I am fascinated by the proof that the general quintic equation isn't solvable in radicals. I have a basic understanding that it eventually boils down to showing that A5 is a simple group. I know that this can be proved by considering the sizes of its conjugacy classes but something about this is so unsatisfying to me.

So I guess my question is, why did the universe (or God, if you believe in one) decide that A5 would be simple, and not A4, or A3? What is the fundamental difference between A5 and A4? Or is this just a pointless question?

Answer 1

In general, $A_{n+1}$ is the group of rotations of the $n$-simplex; explicitly, $A_{n+1}$ acts by permutation matrices on

$$\Delta_n = \{ (x_0, \dots x_n) \in \mathbb{R}^{n+1}_{\ge 0} : \sum_{i=0}^{n+1} x_i = 1 \}.$$

This is most familiar when $n = 2$, where it just says that $A_3 \cong C_3$, the cyclic group of order $3$, is the group of rotations of the triangle. When $n = 3$ we get that $A_4$ is the group of rotations of the tetrahedron.

We can use this to show conceptually that $A_4$ is not simple: the action of $A_4$ on the tetrahedron induces an action on the set of pairs of opposite edges of the tetrahedron, of which there are $3$. This gives a nontrivial homomorphism $A_4 \to S_3$, whose kernel must therefore be a nontrivial normal subgroup. So $A_4$ is not simple. If we allow reflections then we get the full symmetric group $S_4$ and a surjective homomorphism $S_4 \to S_3$, and this turns out to be responsible for the existence of the resolvent cubic of a quartic.

This argument doesn't work in general because we just can't find a corresponding set of features of the $n$-simplex which $A_{n+1}$ permutes and which is still small enough to get a homomorphism to a smaller group (or rather, there are no obvious choices, and simplicity guarantees that there aren't any non-obvious choices either).
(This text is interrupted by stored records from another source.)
Definition one_missing : DataFrame :=
  mkFrame ["link"]
    (default_labels
       [[CStr "http://host/a.txt"]; [CStr "http://host/missing"];
        [CStr "http://host/c.txt"]]).

Definition not_found : exn :=
  mkExn RequestException "HTTPError"
    "404 Client Error: Not Found for url: http://host/missing".

(** Rows with one field more than the header: pandas takes the first
    field of every row as its label, and the header names the fields that
    follow it. *)

(** Two rows ended by a separator: the labels are the links, the [link]
    column holds the captions, the [caption] column is empty. *)
Definition trailing_separator_lines : list string :=
  ["link;caption"; "http://host/a.txt;first;"; "http://host/c.txt;third;"].

Definition trailing_separator : DataFrame :=
  mkFrame ["link"; "caption"]
    [(LStr "http://host/a.txt", [CStr "first"; CNaN]);
     (LStr "http://host/c.txt", [CStr "third"; CNaN])].

(** Three rows that start with a name, the second without a link. *)
Definition named_rows_lines : list string :=
  ["link;caption"; "a;http://host/a.txt;first"; "b;;second";
   "c;http://host/c.txt;third"].

Definition named_rows : DataFrame :=
  mkFrame ["link"; "caption"]
    [(LStr "a", [CStr "http://host/a.txt"; CStr "first"]);
     (LStr "b", [CNaN; CStr "second"]);
     (LStr "c", [CStr "http://host/c.txt"; CStr "third"])].

(** Two rows that start with a name, missing in the first: its label is
    NaN.  The link of the first row answers 404. *)
Definition half_named_lines : list string :=
  ["link;caption"; ";http://host/missing;first"; "b;http://host/c.txt;second"].

Definition half_named : DataFrame :=
  mkFrame ["link"; "caption"]
    [(LFloat NaN, [CStr "http://host/missing"; CStr "first"]);
     (LStr "b", [CStr "http://host/c.txt"; CStr "second"])].

(** Two rows that start with a number. *)
Definition numbered_lines : list string :=
  ["link;caption"; "3;http://host/a.txt;first"; "1;http://host/c.txt;third"].

Definition numbered : DataFrame :=
  mkFrame ["link"; "caption"]
    [(LInt 3, [CStr "http://host/a.txt"; CStr "first"]);
     (LInt 1, [CStr "http://host/c.txt"; CStr "third"])].



(** What line 200 raises on a label that is text. *)
Definition cannot_add_to_str : string := exn_str (type_error "str").

(** A header and no row. *)
Definition header_only (cols : list string) : DataFrame := mkFrame cols [].

(** What pandas raises on an empty file. *)
Definition no_columns : exn :=
  mkExn EmptyDataError "EmptyDataError" "No columns to parse from file".


Definition online : State Z := start_state logged_in_session (Some Client).
Definition offline : State Z := start_state empty_session None.

(** ** Observations on the trace *)

Definition progress_pick (e : Event) : list number :=
  match e with SetOverall p => [p] | _ => [] end.

Definition fetch_pick (e : Event) : list string :=
  match e with HttpGet url => [url] | _ => [] end.

Definition publish_pick (e : Event) : list (string * string) :=
  match e with SendFile path caption => [(path, caption)] | _ => [] end.

(** The values assigned to [session['csv_overall_progress']], in order. *)
Definition progress_writes (tr : list Event) : list number :=
  flat_map progress_pick tr.

(** The URLs requested, in order. *)
Definition fetched (tr : list Event) : list string := flat_map fetch_pick tr.

(** The paths opened for writing, in order. *)
Definition opened (tr : list Event) : list string :=
  flat_map (fun e => match e with FileOpen path => [path] | _ => [] end) tr.

(** The [(path, caption)] pairs handed to [send_file], in order. *)
Definition published (tr : list Event) : list (string * string) :=
  flat_map publish_pick tr.

(** The terminal states of a run (section 4.5 of the specification);
    [Faulted] is the run that an exception of lines 200-201 ends. *)
Inductive outcome : Type :=
| ParseFailed
| EmptyTable
| Completed (total_csv_items : Z)
| Faulted (e_csv_main : exn).

Definition run_outcome (parsed : exn + DataFrame) : outcome :=
  match parsed with
  | inl _ => ParseFailed
  | inr df =>
      if negb (has_column "link" df) then ParseFailed
      else if (len df =? 0)%Z then EmptyTable
      else match first_fault (len df) (iterrows df) with
           | None => Completed (len df)
           | Some e => Faulted e
           end
  end.

(** The numbers [k], [k + 1], ... of [m] consecutive items. *)
Fixpoint count_from (k : Z) (m : nat) : list Z :=
  match m with
  | O => []
  | S m' => k :: count_from (k + 1) m'
  end.

(** The item numbers 1, ..., n of a table of [n] rows. *)
Definition item_numbers (n : Z) : list Z := count_from 1 (Z.to_nat n).

(** The double Python computes for [(k / n) * 100]: the quotient rounded,
    its product by 100 rounded again. *)
Definition percent (k n : Z) : Q :=
  double (double (inject_Z k / inject_Z n) * 100).

(** The links of the rows that are not skipped, in order. *)
Definition links_in (cols : list string) (rs : list (list cell)) : list string :=
  flat_map (fun row => match link_of cols row with
                       | Some url => [url]
                       | None => []
                       end) rs.

Definition valid_links (df : DataFrame) : list string :=
  links_in (columns df) (map snd (rows df)).

(** ** The sanitizer is idempotent *)

Lemma kept_plain (c : ascii) :
  kept c = true ->
  Ascii.eqb c "/" = false /\ Ascii.eqb c "?" = false /\ Py.isspace c = false.
Proof.
  destruct c as [[] [] [] [] [] [] [] []]; vm_compute; intuition discriminate.
Qed.

Lemma all_chars_app p s t :
  all_chars p (s ++ t) = all_chars p s && all_chars p t.
Proof.
  induction s as [|c s IH]; simpl; [reflexivity|].
  rewrite IH. apply andb_assoc.
Qed.

Lemma split_without (sep : ascii) (s : string) :
  all_chars (fun c => negb (Ascii.eqb c sep)) s = true -> Py.split sep s = [s].
Proof.
  induction s as [|c s IH]; simpl; [reflexivity|].
  intros H. apply andb_prop in H as [Hc Hs].
  apply negb_true_iff in Hc. rewrite Hc, (IH Hs). reflexivity.
Qed.

Lemma all_chars_weaken (p q : ascii -> bool) (s : string) :
  (forall c, p c = true -> q c = true) ->
  all_chars p s = true -> all_chars q s = true.
Proof.
  intros Hpq. induction s as [|c s IH]; simpl; [reflexivity|].
  intros H. apply andb_prop in H as [Hc Hs].
  rewrite (Hpq _ Hc), (IH Hs). reflexivity.
Qed.


Lemma join_if_kept (p : ascii -> bool) (s : string) :
  all_chars p (Py.join_if p s) = true.
Proof.
  induction s as [|c s IH]; simpl; [reflexivity|].
  destruct (p c) eqn:Hc; simpl; [rewrite Hc|]; exact IH.
Qed.

Lemma lstrip_no_space (s : string) :
  all_chars (fun c => negb (Py.isspace c)) s = true -> Py.lstrip s = s.
Proof.
  destruct s as [|c s]; simpl; [reflexivity|].
  intros H. apply andb_prop in H as [Hc _].
  apply negb_true_iff in Hc. rewrite Hc. reflexivity.
Qed.

Lemma rstrip_no_space (s : string) :
  all_chars (fun c => negb (Py.isspace c)) s = true -> Py.rstrip s = s.
Proof.
  induction s as [|c s IH]; simpl; [reflexivity|].
  intros H. apply andb_prop in H as [Hc Hs].
  apply negb_true_iff in Hc. rewrite (IH Hs), Hc.
  destruct s; reflexivity.
Qed.

Lemma strip_no_space (s : string) :
  all_chars (fun c => negb (Py.isspace c)) s = true -> Py.strip s = s.
Proof.
  intros H. unfold Py.strip. rewrite (lstrip_no_space s H). apply rstrip_no_space, H.
Qed.

Lemma kept_no_space (s : string) :
  all_chars kept s = true -> all_chars (fun c => negb (Py.isspace c)) s = true.
Proof.
  apply all_chars_weaken. intros c Hc.
  destruct (kept_plain c Hc) as (_ & _ & Hs). rewrite Hs. reflexivity.
Qed.


Lemma cleaned_name_kept (url : string) : all_chars kept (cleaned_name url) = true.
Proof.
  unfold cleaned_name.
  rewrite strip_no_space; [apply join_if_kept|].
  apply kept_no_space, join_if_kept.
Qed.

Lemma digits_kept (d : Decimal.uint) :
  all_chars kept (NilEmpty.string_of_uint d) = true.
Proof. induction d; simpl; auto. Qed.

Lemma str_int_kept (z : Z) : all_chars kept (Py.str_int z) = true.
Proof.
  unfold Py.str_int, NilZero.string_of_int, NilZero.string_of_uint.
  destruct (Z.to_int z) as [d|d]; destruct d; simpl; try reflexivity; apply digits_kept.
Qed.

(** The label prints with characters that line 211 keeps; the label of a
    table with default labels does. *)
Definition plain_label (index : label) : Prop :=
  all_chars kept (str_label index) = true.


Lemma bool_label_plain (b : bool) : plain_label (LBool b).
Proof. destruct b; reflexivity. Qed.

Lemma fallback_name_kept (now : Z) (index : label) :
  plain_label index -> all_chars kept (fallback_name now index) = true.
Proof.
  intros Hplain. unfold fallback_name.
  rewrite !all_chars_app, str_int_kept, Hplain. reflexivity.
Qed.

Lemma filename_kept (now : Z) (index : label) (url : string) :
  (cleaned_name url = "" -> plain_label index) ->
  all_chars kept (filename_from_csv_url now index url) = true.
Proof.
  intros Hplain. unfold filename_from_csv_url, Py.truthy.
  destruct (String.eqb_spec (cleaned_name url) "") as [E|E]; cbn [negb].
  - apply fallback_name_kept, Hplain, E.
  - apply cleaned_name_kept.
Qed.




(** ** Rounding to a double *)

Lemma round_half_even_bounds (x : Q) :
  (Qfloor x <= round_half_even x <= Qfloor x + 1)%Z.
Proof.
  unfold round_half_even.
  destruct (Qcompare _ _); [destruct (Z.even _)| |]; lia.
Qed.

Lemma round_half_even_comp (x y : Q) :
  x == y -> round_half_even x = round_half_even y.
Proof.
  intros H. unfold round_half_even.
  rewrite (Qfloor_comp _ _ H).
  now rewrite (Qcompare_comp (x - inject_Z (Qfloor y)) (y - inject_Z (Qfloor y))
                 ltac:(now rewrite H) (1 # 2) (1 # 2) ltac:(reflexivity)).
Qed.

Lemma round_half_even_Z (n : Z) : round_half_even (inject_Z n) = n.
Proof.
  unfold round_half_even. rewrite Qfloor_Z.
  replace (Qcompare (inject_Z n - inject_Z n) (1 # 2)) with Lt; [reflexivity|].
  symmetry. apply Qlt_alt.
  setoid_replace (inject_Z n - inject_Z n) with 0 by ring. reflexivity.
Qed.

Lemma round_half_even_mono (x y : Q) :
  x <= y -> (round_half_even x <= round_half_even y)%Z.
Proof.
  intros H.
  pose proof (Qfloor_resp_le _ _ H) as Hf.
  pose proof (round_half_even_bounds x) as Hx.
  pose proof (round_half_even_bounds y) as Hy.
  destruct (Z.eq_dec (Qfloor x) (Qfloor y)) as [E|E]; [|lia].
  unfold round_half_even in *. rewrite <- E in *.
  assert (Hd : x - inject_Z (Qfloor x) <= y - inject_Z (Qfloor x)).
  { apply Qplus_le_l. exact H. }
  destruct (Qcompare_spec (x - inject_Z (Qfloor x)) (1 # 2)) as [A|A|A];
    destruct (Qcompare_spec (y - inject_Z (Qfloor x)) (1 # 2)) as [B|B|B];
    try destruct (Z.even (Qfloor x)); try lia; exfalso;
    apply (Qlt_irrefl (1 # 2));
    first [ rewrite A in Hd; eapply Qle_lt_trans; eassumption
          | rewrite B in Hd; eapply Qlt_le_trans; eassumption
          | eapply Qlt_trans; [exact A|]; eapply Qle_lt_trans; eassumption ].
Qed.

Lemma two_not_0 : ~ 2 == 0.
Proof. discriminate. Qed.

Lemma pow2_pos (e : Z) : 0 < 2 ^ e.
Proof. now apply Qpower_0_lt. Qed.

Lemma pow2_Z (a : Z) : (0 <= a)%Z -> inject_Z (2 ^ a) == 2 ^ a.
Proof. intros H. now rewrite Zpower_Qpower. Qed.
For example, for $n = 4$ the set of pairs of non-adjacent edges has cardinality $\frac{5!}{2! 2! 2!} = 15$ and it just gets worse from there.

As Arturo says in the comments, this sort of "law of small numbers" phenomenon happens all the time in mathematics; we have a general argument that works most of the time but in some small cases it doesn't have enough "room" to work, so those small cases end up being exceptions to the general pattern. Sometimes one can find interesting explanations of the exceptions.

Answer 2

Since we're being heuristic anyway, it might be easier to think about $S_n$. The reason that $S_n$ doesn't want to have a lot of normal subgroups is that conjugation in $S_n$ moves stuff around violently and only preserves the thing it's forced to preserve: cycle decomposition.

So a subgroup is going to be normal iff it is a disjoint union of the set of all elements of a given cycle type. Heuristically, this is just not going to happen very much, since multiplication doesn't play well with cycle type decomposition and as soon as you get a transposition in your normal subgroup you have all of $S_n$.

The fact that even permutations multiply together to make even permutations forces a normal subgroup to exist, namely $A_n$. Otherwise you're going to need some coincidence that depends on $n$. For large $n$ there are no coincidences, but for $n=4$ we have the weird result that (products of two disjoint transpositions) are closed under mutiplication, something that manifestly stops happening when $n > 4$.